Actualité de l’économie sociale

Contrairement à ce que beaucoup pensent, et à ce que certains affirment, l’intersection entre l’Économie Sociale et l’écologie est assez ténue. On cite de façon emblématique telle ou telle structure d’insertion spécialisée dans la récupération ou la valorisation des déchets ; mais je ne connais aucun exemple de producteurs de déchets ou d’eaux usées qui se soient groupés en coopératives pour traiter eux-mêmes, en toute autonomie, leurs effluents ou leurs ordures. Ces industries sont entièrement dépendantes de l’argent public, ou au moins régulées par l’État, et se partagent entre grandes sociétés cotées en Bourse, régies municipales et entreprises publiques locales. Dans le monde de l’énergie, la place de l’Économie Sociale est encore plus congrue.

Il y a, bien sûr, dans l’imaginaire collectif, une nébuleuse d’associations et de petites structures sympathiques œuvrant dans le bio ou la protection de la nature et des sites. Mais il faut garder la tête froide avant d’y voir une force en devenir. D’abord parce quand on en fait le décompte, cela ne pèse finalement pas bien lourd. Ensuite parce que cela n’a rien de nouveau ; on en parlait dans les mêmes termes il y a un demi-siècle. Enfin, parce que c’est un ensemble extrêmement hétérogène et aux frontières impossibles à définir ; on y trouvera aussi bien les chasseurs que les anti-chasseurs, ou les pro-éoliens comme les anti-éoliens.

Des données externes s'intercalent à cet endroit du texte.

(* ===== verification/FetchLog.v ===== *)
(** The bus log through a fetched reply ([recovery.go]: [applyStateEntries]). *)
From S2P Require Import Prelude WireBase Wire WireStream Config Lines GlobalOrder State.
From S2P Require Import ReplicaState Cursor Log LogSpec LogInv Admission.
From S2P Require Import ScheduleProto Merge Gaps Sync ViewChange Recovery LogFrame RecoveryLog.

Section apply.
Context {TM : Treemap Value} {TL : TreemapLaws TM}.
Implicit Types r : Replica TM.

Lemma claimSlot_stable r s :
  r_haveStable (claimSlot r s).1 = r_haveStable r /\ r_stableSlot (claimSlot r s).1 = r_stableSlot r.
Proof.
  unfold claimSlot, slotEntry, observeSlot.
  destruct (_ || _); rsimpl; destruct (r_globalLog r !! s); by rsimpl.
Qed.

(** a slot claimed and filled with [e] *)
Lemma claimed_kept r s (e : globalEntry) n :
  ge_state e = slotReceived ->
  let r' := if (claimSlot r s).2
            then (setEntry (claimSlot r s).1 s e) <| r_residentBytes ::= n |> else (claimSlot r s).1 in
  log_kept (eq s) r r' /\
  slotState_of r' s = if bool_decide (slotState_of r s = slotEmpty) then slotReceived else slotState_of r s.
Proof.
  intros He. cbv zeta. pose proof (claimSlot_spec r s) as (Hc & Hp & Ho & Hs & Hfree).
  destruct (claimSlot_stable r s) as [S1 S2]. rewrite Hfree. destruct (claimSlot r s) as [r1 b].
  cbn [fst snd] in *. destruct Hc. case_bool_decide as Hem.
  - split.
    + split; unfold setEntry; rsimpl; try done. intros s' Hs'. unfold slotState_of. rsimpl.
      rewrite lookup_insert_ne by done. by rewrite Ho by congruence.
    + unfold slotState_of, setEntry. rsimpl. by rewrite lookup_insert_eq.
  - split.
    + split; try done. intros s' Hs'. unfold slotState_of. by rewrite Ho by congruence.
    + unfold slotState_of in *. rewrite Hs. by destruct (r_globalLog r !! s).
Qed.

Lemma recordBusReceived_kept r s c q reqs :
  let r' := (recordBusReceived r s c q reqs).1 in
  log_kept (eq s) r r' /\
  slotState_of r' s = if bool_decide (slotState_of r s = slotEmpty) then slotReceived else slotState_of r s.
Proof.
  cbv zeta. unfold recordBusReceived.
  match goal with |- context [setEntry _ s ?e] =>
    pose proof (claimed_kept r s e (fun n => add64 n (busSizeBytes reqs)) eq_refl) as H end.
  cbv zeta in H. by destruct (claimSlot r s) as [r1 []].
Qed.

Lemma recordReceived_kept r s c q op :
  let r' := (recordReceived r s c q op).1 in
  log_kept (eq s) r r' /\
  slotState_of r' s = if bool_decide (slotState_of r s = slotEmpty) then slotReceived else slotState_of r s.
Proof.
  cbv zeta. unfold recordReceived.
  match goal with |- context [setEntry _ s ?e] =>
    pose proof (claimed_kept r s e (fun n => add64 n (add64 (Zlength op) requestOverheadBytes)) eq_refl) as H end.
  cbv zeta in H. by destruct (claimSlot r s) as [r1 []].
Qed.

(** whether the entry's payload is one the replica can read *)
Definition readable (e : StateEntry) : bool :=
  negb (se_IsBus e) || match UnmarshalRequests (se_Payload e) with Some _ => true | None => false end.

(** the state the entry leaves its slot in *)
Definition entry_state r (e : StateEntry) : slotState :=
  let st := slotState_of r (se_Slot e) in
  if se_IsNoOp e then if executed r (se_Slot e) then st else slotNoOp
  else if bool_decide (st = slotEmpty) && readable e then slotReceived else st.

Lemma storeRecovered_kept r s c q p b :
  let r' := (storeRecovered r s c q p b).1 in
  log_kept (eq s) r r' /\
  slotState_of r' s =
    if bool_decide (slotState_of r s = slotEmpty) &&
       (negb b || match UnmarshalRequests p with Some _ => true | None => false end)
    then slotReceived else slotState_of r s.
Proof.
  cbv zeta. unfold storeRecovered. destruct b; cbn [negb orb].
  - destruct (UnmarshalRequests p) as [reqs|].
    + rewrite andb_true_r. apply recordBusReceived_kept.
    + rewrite andb_false_r. by split; [apply log_kept_refl|].
  - rewrite andb_true_r. apply recordReceived_kept.
Qed.

Lemma winRecovered_inv lo r snap hi n :
  log_inv_at lo r snap hi -> log_inv_at lo (r <| r_winRecovered := n |>) snap hi.
Proof. intros []. split; by rsimpl. Qed.

Lemma apply_entry_spec r e snap hi :
  log_inv r snap hi ->
  log_inv (apply_entry r e) snap hi /\ log_kept (eq (se_Slot e)) r (apply_entry r e) /\
  slotState_of (apply_entry r e) (se_Slot e) = entry_state r e.
Proof.
  intros Hinv. unfold apply_entry, entry_state. cbv zeta. destruct (se_IsNoOp e).
  { split; [by apply count_noop_inv|]. split; [apply count_noop_kept|apply count_noop_state]. }
  destruct (storeRecovered_kept r (se_Slot e) (se_ClientId e) (se_ReqId e) (se_Payload e) (se_IsBus e)) as [Hk Hs].
  pose proof (storeRecovered_inv _ r snap hi (se_Slot e) (se_ClientId e) (se_ReqId e) (se_Payload e)
    (se_IsBus e) Hinv) as Hi.
  destruct (storeRecovered _ _ _ _ _ _) as [r1 ok]. cbn [fst] in *.
  assert (log_inv r1 snap hi) as Hi1 by (unfold log_inv; by rewrite (lk_pruned _ _ _ Hk)).
  destruct ok; [|done]. split; [|split; [|exact Hs]].
  - unfold log_inv. rsimpl. exact (winRecovered_inv _ r1 snap hi (add64 (r_winRecovered r1) 1) Hi1).
  - destruct Hk. split; by rsimpl.
Qed.

Lemma apply_entries_spec es : forall r snap hi,
  log_inv r snap hi -> NoDup (se_Slot <$> es) ->
  let r' := foldl apply_entry r es in
  log_inv r' snap hi /\ log_kept (fun s => s ∈ se_Slot <$> es) r r' /\
  forall e, e ∈ es -> slotState_of r' (se_Slot e) = entry_state r e.
Proof.
  induction es as [|e es IH]; intros r snap hi Hinv Hnd; cbn [foldl]; cbv zeta.
  { split; [done|]. split; [apply log_kept_refl|]. by intros e ?%elem_of_nil. }
  rewrite fmap_cons in Hnd. apply NoDup_cons in Hnd as [Hni Hnd].
  destruct (apply_entry_spec r e snap hi Hinv) as (Hi1 & Hk1 & Hs1).
  destruct (IH (apply_entry r e) snap hi Hi1 Hnd) as (Hi2 & Hk2 & Hs2).
  split; [done|]. split.
  - eapply log_kept_trans; [eapply log_kept_weaken; [|exact Hk1]|eapply log_kept_weaken; [|exact Hk2]];
      rewrite fmap_cons; set_solver.
  - intros e' [->|He']%elem_of_cons.
    + by rewrite (lk_slots _ _ _ Hk2) by done.
    + rewrite (Hs2 e' He'). unfold entry_state, executed. rewrite (lk_next _ _ _ Hk1).
      rewrite (lk_slots _ _ _ Hk1); [done|]. intros E. apply Hni. rewrite E.
      apply list_elem_of_fmap. eauto.
Qed.

Lemma entries_ok_spec m q seen es :
  entries_ok m q seen es = true ->
  NoDup (se_Slot <$> es) /\ (forall e, e ∈ es -> se_Slot e ∉ seen) /\
  forall e, e ∈ es -> ns_FromSlot m <= se_Slot e <= ns_ToSlot m /\ fq_from q <= se_Slot e <= fq_to q.
Proof.
  revert seen. induction es as [|e es IH]; intros seen; cbn [entries_ok].
  { intros _. split; [constructor|]. split; by intros e ?%elem_of_nil. }
  rewrite andb_true_iff. intros [Hr Hrest]. unfold entry_in_range in Hr.
  rewrite negb_true_iff, !orb_false_iff, !Z.ltb_ge in Hr.
  destruct (decide (se_Slot e ∈ seen)) as [|Hn]; [done|].
  destruct (IH _ Hrest) as (H1 & H2 & H3). split; [|split].
  - rewrite fmap_cons. constructor; [|done]. intros (e' & E & He')%list_elem_of_fmap.
    specialize (H2 e' He'). set_solver.
  - intros e' [->|He']%elem_of_cons; [done|]. specialize (H2 e' He'). set_solver.
  - intros e' [->|He']%elem_of_cons; [lia|auto].
Qed.
End apply.
(** [maxOwdNs] is [int64(maxOwdMs * 1e6)]; [payload] is what [crand.Read] fills
    the command with, or [None] for its error, on which Go panics.  The
    connections, and with them the senders, are made by [Connect]. *)
Definition NewClient (config : Config) (clientId intervalMs resendMs genIntervalUs : Z)
    (verbose : bool) (startDelayMs maxOwdNs : Z) (owdAuto : bool) (payload : option (list byte)) :
    option Client :=
  let startDelayMs := if startDelayMs =? 0 then defaultStartDelayMs else startDelayMs in
  let resendMs := if resendMs =? 0 then defaultRequestTimeoutMs else resendMs in
  requestOp ← payload;
  Some (mkClient config clientId intervalMs resendMs genIntervalUs requestOp
    (i64 (i64 resendMs * 1000000)) verbose startDelayMs 0 intervalMs 0 0 0 ∅ ∅ [] 0
    maxOwdNs owdAuto [] [] [] 0 ∅ 0 0 0 0 0 0 0 false 0 0 0
    (replicate (Z.to_nat (cfg_N config)) clientControlMessage0) false).

(** [rtts]: the duration of the dial that succeeded, per replica *)
Definition Connect (c : Client) (rtts : list Z) : Client :=
  let maxDialRtt := foldl Z.max 0 rtts in
  let c := c <| c_busSenders := (fun _ => newConnSender) <$> cfg_Replicas (c_config c) |> in
  if c_owdAuto c then c <| c_maxOwdNs := Z.quot maxDialRtt 2 |> else c.

(** * The schedule a client asks for *)

Definition SetBusInterval (c : Client) (intervalMs : Z) : option Client :=
  if Z.quot MaxInt64 1000000 <? intervalMs then None
  else Some (c <| c_desiredInterval := intervalMs |>).

Definition SetScheduleStart (c : Client) (start wall : Z) : option Client :=
  if negb (c_firstSchedule c =? 0) || (start =? 0) || (MaxInt64 <? start) ||
     negb (start mod u64 (ScheduleWindow (c_config c)) =? 0) || (i64 start <=? wall)
  then None
  else Some (c <| c_scheduleStart := start |>).

Definition scheduleTarget (now window : Z) : Z := u64 ((Z.quot now window + 2) * window).

Definition scheduleRequestTarget (c : Client) (now : Z) : Z :=
  let target := scheduleTarget now (ScheduleWindow (c_config c)) in
  if target <? c_scheduleStart c then c_scheduleStart c else target.

Definition PauseScheduleWindowAfter (c : Client) (after : Z) : option Client :=
  if negb (c_firstSchedule c =? 0) || (after <=? 0) ||
     negb (Z.rem after (ScheduleWindow (c_config c)) =? 0)
  then None
  else Some (c <| c_pauseWindowAfter := after |>).

Definition scheduleInterval (c : Client) (target : Z) : Client * Z :=
  let c := if c_firstSchedule c =? 0 then c <| c_firstSchedule := target |> else c in
  if (0 <? c_pauseWindowAfter c) &&
     (target =? add64 (c_firstSchedule c) (u64 (c_pauseWindowAfter c)))
  then (c, 0) else (c, c_desiredInterval c).

(** ** Accepting a window *)

Definition submitted (c : Client) (start intervalMs : Z) : bool :=
  bool_decide (intervalMs ∈ default ∅ (c_submitted c !! start)).

(** what the reply must match before a mutex is taken *)
Definition reply_matches (c : Client) (m : HsReply) (replica : Z) : bool :=
  (hr_ReplicaId m =? u32 replica) && (replica =? LeaderIndex (c_config c) (hr_ViewId m)) &&
  (hr_EndTime m =? add64 (hr_StartTime m) (u64 (ScheduleWindow (c_config c)))) &&
  (hr_EndTime m <=? MaxInt64).

(** a window that is known already must be the same *)
Definition same_window (c : Client) (m : HsReply) : bool :=
  match c_windows c !! hr_StartTime m with
  | Some old => (hr_IntervalMs old =? hr_IntervalMs m) && (hr_EndTime old =? hr_EndTime m)
  | None => true
  end.

Definition acceptHandshake (c : Client) (m : HsReply) (requests : gmap Z HsRequest)
    (replica : Z) : Client * bool :=
  match requests !! hr_StartTime m with
  | None => (c, false)
  | Some request =>
      if negb (reply_matches c m replica) then (c, false)
      else if negb (hr_IntervalMs m =? hs_IntervalMs request) &&
              negb (submitted c (hr_StartTime m) (hr_IntervalMs m)) then (c, false)
      else if negb (same_window c m) then (c, false)
      else if (hr_ViewId m <? c_pauseView c) || (hr_ViewId m <? c_viewHint c) then (c, false)
      else
        let c := c <| c_windows ::= <[hr_StartTime m := m]> |> in
        (if c_paused c then c <| c_activeView := hr_ViewId m |> <| c_paused := false |> else c,
         true)
  end.

(** ** The schedule goroutine *)

(** the poll period of [scheduleLoop] *)
Definition schedule_poll (c : Client) : Z :=
  Z.max (Z.min (Z.quot (ScheduleWindow (c_config c)) 20) clientControlPoll) 1000000.

(** a connection is made to the leader of the hinted view *)
Definition schedule_dial (c : Client) : Z * Z :=
  (c_viewHint c, LeaderIndex (c_config c) (c_viewHint c)).

(** one request of a round: dropped when its window is over, sent unless the
    window is confirmed in the connection's view.  [write_ok] is the result of
    the write; after a failed one the round stops ([connected] is false). *)
Definition round_request (view now : Z) (write_ok : Z -> bool)
    (s : Client * gmap Z HsRequest * list HsRequest * bool) (p : Z * HsRequest) :
    Client * gmap Z HsRequest * list HsRequest * bool :=
  let '(c, requests, sent, connected) := s in
  let (start, req) := p in
  if negb connected then s
  else if add64 start (u64 (ScheduleWindow (c_config c))) <=? u64 now
  then (c <| c_submitted ::= delete start |>, delete start requests, sent, true)
  else if match c_windows c !! start with Some ready => view <=? hr_ViewId ready | None => false end
  then s
  else if write_ok start
  then (c <| c_submitted ::= fun m =>
               <[start := default ∅ (m !! start) ∪ {[hs_IntervalMs req]}]> m |>,
        requests, sent ++ [req], true)
  else (c, requests, sent, false).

Quand on évoque l’écologie, on est d’abord assourdi par le vacarme tribunicien, avant de discerner ce qu’y sont les activités productives et leurs corollaires en termes d’emploi, de rentabilité et de gouvernance. Or la tribune, c’est de l’action politique, pas de l’économie. Mais cela produit un discours qui imprègne toute la société, et il n’est donc pas étonnant d’entendre les porte-parole de l’Économie Sociale revendiquer pour eux la place de meilleur élève de la croisade écologique. À mon sens, ce ne sont que des mots, de la com’ maladroite et inappropriée, sur le même registre que les proclamations sur l’égalité homme/femme ou la RSE.

Il reste qu’il existe, au sein de l’Économie Sociale, quelques pépites authentiquement écologiques qui mènent, loin du tumulte, une action exemplaire. Le réseau Pro Silva, qui regroupe propriétaires et gestionnaires forestiers, plus quelques électrons libres simplement amoureux de la forêt, dont votre serviteur, est l’une d’entre elles, et je me fais un devoir de relayer ici l’appel que sa section française a lancé à l’issue de sa dernière assemblée générale. J’en ai quelque peu modifié les termes, aussi la version reprise ici n’engage-t-elle que moi.

Pro Silva, qui est présent dans différents pays d’Europe avec une très forte implantation dans le monde germanique, milite pour une sylviculture raisonnée et respectueuse de la nature, faisant appel autant à l’expérience concrète des exploitants qu’aux travaux des scientifiques, assumant les inévitables incertitudes et tâtonnements qu’impose la diversité des sols, des peuplements et de leur histoire. Le réseau organise rencontres, visites et confrontations, assure des formations, publie… et se voit également contraint de dénoncer vigoureusement la montée de pratiques anti-écologiques qui menacent, au delà de la santé proprement dite des forêts, l’équilibre même des relations entre l’homme et le milieu naturel.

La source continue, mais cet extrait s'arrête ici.